Random Iteration of Cylinder Maps and diffusive behavior away from resonances

TL;DR

This paper models random compositions of cylinder maps and demonstrates that, away from resonances, the distribution of the radial component converges to a diffusion process, with a central limit theorem established for specific polynomial cases.

Contribution

It introduces a stochastic model for cylinder map compositions and proves convergence to diffusion and a central limit theorem under certain conditions.

Findings

Radial component converges to a diffusion process.

Established a central limit theorem for polynomial cases.

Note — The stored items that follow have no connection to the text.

Lemma optimize_layer_Ok model dtype i (h h' : @Heap F) :
  optimize_layer model dtype i h = (Ok (), h') →
  ∃ m blk pb blk' pb' h3,
    models h !! model = Some m ∧
    interactions m !! i = Some blk ∧ products m !! i = Some pb ∧
    layer_rewritten dtype h h3 blk pb blk' pb' ∧
    h' = set_models h3
           (<[model := set_products (<[i := pb']> (products m))
                         (set_interactions (<[i := blk']> (interactions m)) m)]>
              (models h)).
Proof.
  unfold optimize_layer. intros Hrun.
  apply se_bind_Ok in Hrun as (blk & h0 & Hget & Hrun).
  apply get_interaction_inv in Hget as (-> & m & Hm & Hblk).
  replace h with (set_models h (models h)) in Hrun by by destruct h.
  set (ms := models h) in *.
  (* linear_up *)
  destruct (linear_matmul_init (linear_up blk) h) as [[lu|?] h1] eqn:Hlu.
  2:{ by rewrite (se_bind_raise _ _ _ _ _ (tensor_op_run _ _ ms _ _
        (tensor_op_linear_matmul_init _) Hlu)) in Hrun. }
  rewrite (se_bind_step _ _ _ _ _ (tensor_op_run _ _ ms _ _
        (tensor_op_linear_matmul_init _) Hlu)) in Hrun.
  rewrite (se_bind_step _ _ _ _ _
             (set_interaction_step model i _ h1 ms m blk Hm Hblk)) in Hrun.
  (* linear *)
  set (m1 := set_interactions _ m) in Hrun.
  assert (Hm1 : <[model := m1]> ms !! model = Some m1)
    by by eapply lookup_insert_same.
  assert (Hblk1 : interactions m1 !! i = Some (set_linear_up (LinMatmul lu) blk))
    by by eapply lookup_insert_same.
  rewrite (se_bind_step _ _ _ _ _
             (get_interaction_step model i h1 _ m1 _ Hm1 Hblk1)) in Hrun.
  simpl linear in Hrun.
  destruct (linear blk) as [l_lin| |] eqn:Hlin; [|done..].
  unfold linear_to_cuda in Hrun. rewrite se_bind_step with (s1 := set_models h1 (<[model := m1]> ms)) (a := {| cl_irreps_in := irreps_in l_lin;
                             cl_irreps_out := irreps_out l_lin;
                             cl_instructions := instructions l_lin;
                             cl_weight := weight l_lin |}) in Hrun by done.
  rewrite (se_bind_step _ _ _ _ _
             (set_interaction_step model i _ h1 _ m1 _ Hm1 Hblk1)) in Hrun.
  rewrite list_insert_insert_eq in Hrun.
  (* tp *)
  set (m2 := set_interactions _ m1) in Hrun.
  assert (Hm2 : <[model := m2]> ms !! model = Some m2)
    by by eapply lookup_insert_same.
  assert (Hblk2 : interactions m2 !! i
            = Some (set_linear (LinCuda {| cl_irreps_in := irreps_in l_lin;
                             cl_irreps_out := irreps_out l_lin;
                             cl_instructions := instructions l_lin;
                             cl_weight := weight l_lin |})
                      (set_linear_up (LinMatmul lu) blk)))
    by by eapply lookup_insert_same.
  rewrite (se_bind_step _ _ _ _ _
             (set_interaction_step model i _ h1 _ m2 _ Hm2 Hblk2)) in Hrun.
  rewrite list_insert_insert_eq in Hrun.
  (* forward *)
  set (m3 := set_interactions _ m2) in Hrun.
  assert (Hm3 : <[model := m3]> ms !! model = Some m3)
    by by eapply lookup_insert_same.
  pose proof (lookup_insert_same _ _ _
                (set_tp InvariantMessagePassingTP
                   (set_linear (LinCuda {| cl_irreps_in := irreps_in l_lin;
                             cl_irreps_out := irreps_out l_lin;
                             cl_instructions := instructions l_lin;
                             cl_weight := weight l_lin |})
                      (set_linear_up (LinMatmul lu) blk))) Hblk2) as Hblk3.
  change (<[i := _]> (interactions m2)) with (interactions m3) in Hblk3.
  rewrite (se_bind_step _ _ _ _ _
             (get_interaction_step model i h1 _ m3 _ Hm3 Hblk3)) in Hrun.
  simpl class_name in Hrun.
  set (fw := if str_contains "Residual" (class_name blk)
             then bound_invariant_residual_interaction_forward
             else bound_invariant_interaction_forward).
  assert (Hfw : (if str_contains "Residual" (class_name blk)
                 then set_interaction (F := F) model i
                        (set_forward bound_invariant_residual_interaction_forward)
                 else set_interaction model i
                        (set_forward bound_invariant_interaction_forward))
                = set_interaction model i (set_forward fw))
    by (unfold fw; by destruct (str_contains _ _)).
  rewrite Hfw in Hrun. clear Hfw.
  rewrite (se_bind_step _ _ _ _ _
             (set_interaction_step model i _ h1 _ m3 _ Hm3 Hblk3)) in Hrun.
  rewrite list_insert_insert_eq in Hrun.
  set (blk' := set_forward fw _) in Hrun.
  set (m4 := set_interactions _ m3) in Hrun.
  assert (Hm4 : <[model := m4]> ms !! model = Some m4)
    by by eapply lookup_insert_same.
  (* products *)
  apply se_bind_Ok in Hrun as (pb & h0 & Hget & Hrun).
  apply get_product_inv in Hget as (-> & m4' & Hm4' & Hpb).
  simpl in Hm4'. rewrite Hm4 in Hm4'. injection Hm4' as <-.
  change (products m4) with (products m) in Hpb.
  destruct (extract_all_weights dtype (pb_symmetric_contractions pb) h1)
    as [[aw|?] h2] eqn:Haw.
  2:{ by rewrite (se_bind_raise _ _ _ _ _ (tensor_op_run _ _ _ _ _
        (tensor_op_extract_all_weights _ _) Haw)) in Hrun. }
  rewrite (se_bind_step _ _ _ _ _ (tensor_op_run _ _ _ _ _
        (tensor_op_extract_all_weights _ _) Haw)) in Hrun.
  rewrite (se_bind_step _ _ _ _ _
             (get_product_step model i h2 _ m4 pb Hm4 Hpb)) in Hrun.
  destruct (pb_symmetric_contractions pb) as [e|] eqn:He; [|done].
  rewrite (se_bind_step _ _ _ _ _
             (set_product_step model i _ h2 _ m4 pb Hm4 Hpb)) in Hrun.
  rewrite list_insert_insert_eq in Hrun.
  set (m5 := set_products _ m4) in Hrun.
  assert (Hm5 : <[model := m5]> ms !! model = Some m5)
    by by eapply lookup_insert_same.
  pose proof (lookup_insert_same _ _ _
    (set_pb_symmetric_contractions
       (SymWrapper {| symmetric_contractions :=
          {| cc_coupling_irreps := coupling_of (sc_irreps_in e);
             cc_irreps_out := sc_irreps_out e;
             cc_all_weights := aw;
             nthreadX := 32; nthreadY := 4; nthreadZ := 1;
             cc_dtype := dtype |} |}) pb) Hpb) as Hpb5.
  change (<[i := _]> (products m)) with (products m5) in Hpb5.
  rewrite (se_bind_step _ _ _ _ _
             (get_product_step model i h2 _ m5 _ Hm5 Hpb5)) in Hrun.
  simpl pb_linear in Hrun.
  destruct (linear_matmul_init (pb_linear pb) h2) as [[pl|?] h3] eqn:Hpl.
  2:{ by rewrite (se_bind_raise _ _ _ _ _ (tensor_op_run _ _ _ _ _
        (tensor_op_linear_matmul_init _) Hpl)) in Hrun. }
  rewrite (se_bind_step _ _ _ _ _ (tensor_op_run _ _ _ _ _
        (tensor_op_linear_matmul_init _) Hpl)) in Hrun.
  rewrite (set_product_step model i _ h3 _ m5 _ Hm5 Hpb5) in Hrun.
  rewrite list_insert_insert_eq in Hrun.
  injection Hrun as <-.
  exists m, blk, pb, blk'. eexists. exists h3.
  split_and!; try done.
  - exists e, l_lin, lu, aw, pl, h1, h2. split_and!; done.
  - unfold m5, m4, m3, m2, m1. simpl. unfold set_products, set_interactions. simpl.
    by rewrite !list_insert_insert_eq.
Qed.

Connected the model to generalized Arnold examples.

Abstract

In this paper we propose a model of random compositions of cylinder maps, which in the simplified form is as follows: let $(\theta,r)\in \mathbb T\times \mathbb R=\mathbb A$ and \[ f_{\pm 1}: \left(\begin{array}{c}\theta\\r\end{array}\right) \longmapsto \left(\begin{array}{c}\theta+r+\varepsilon u_{\pm 1}(\theta,r) \\ r+\varepsilon v_{\pm 1}(\theta,r) \end{array}\right), \] where $u_\pm$ and $v_\pm$ are smooth and $v_\pm$ are trigonometric polynomials in $\theta$ such that $\int v_\pm(\theta,r)\,d\theta=0$ for each $r$. We study the random compositions \[ (\theta_n,r_n)=f_{\omega_{n-1}}\circ \dots \circ f_{\omega_0}(\theta_0,r_0), \] where $\omega_k =\pm 1$ with equal probability. We show that under non-degeneracy hypotheses and away from resonances for $n\sim \varepsilon^{-2}$ the distributions of $r_n-r_0$ weakly converge to a stochastic diffusion process with explicitly computable drift and variance. In the case $u_\pm(\theta)=v_\pm(\theta)$ are trigonometric polynomials of zero average we prove a vertical central limit theorem, namely, for $n\sim \varepsilon^{-2}$ the distributions of $r_n-r_0$ weakly converge to the normal distribution $\mathcal N(0,\sigma^2)$ with $\sigma^2=\frac14\int (v_+(\theta)-v_-(\theta))^2\,d\theta$.} The considered random model up to higher order terms in $\varepsilon$ is conjugate to a restrictions to a Normally Hyperbolic Invariant Lamination of the generalized Arnold example. Combining the result of this paper with [8,23,28] we show formation of stochastic diffusive behaviour for the generalized Arnold example.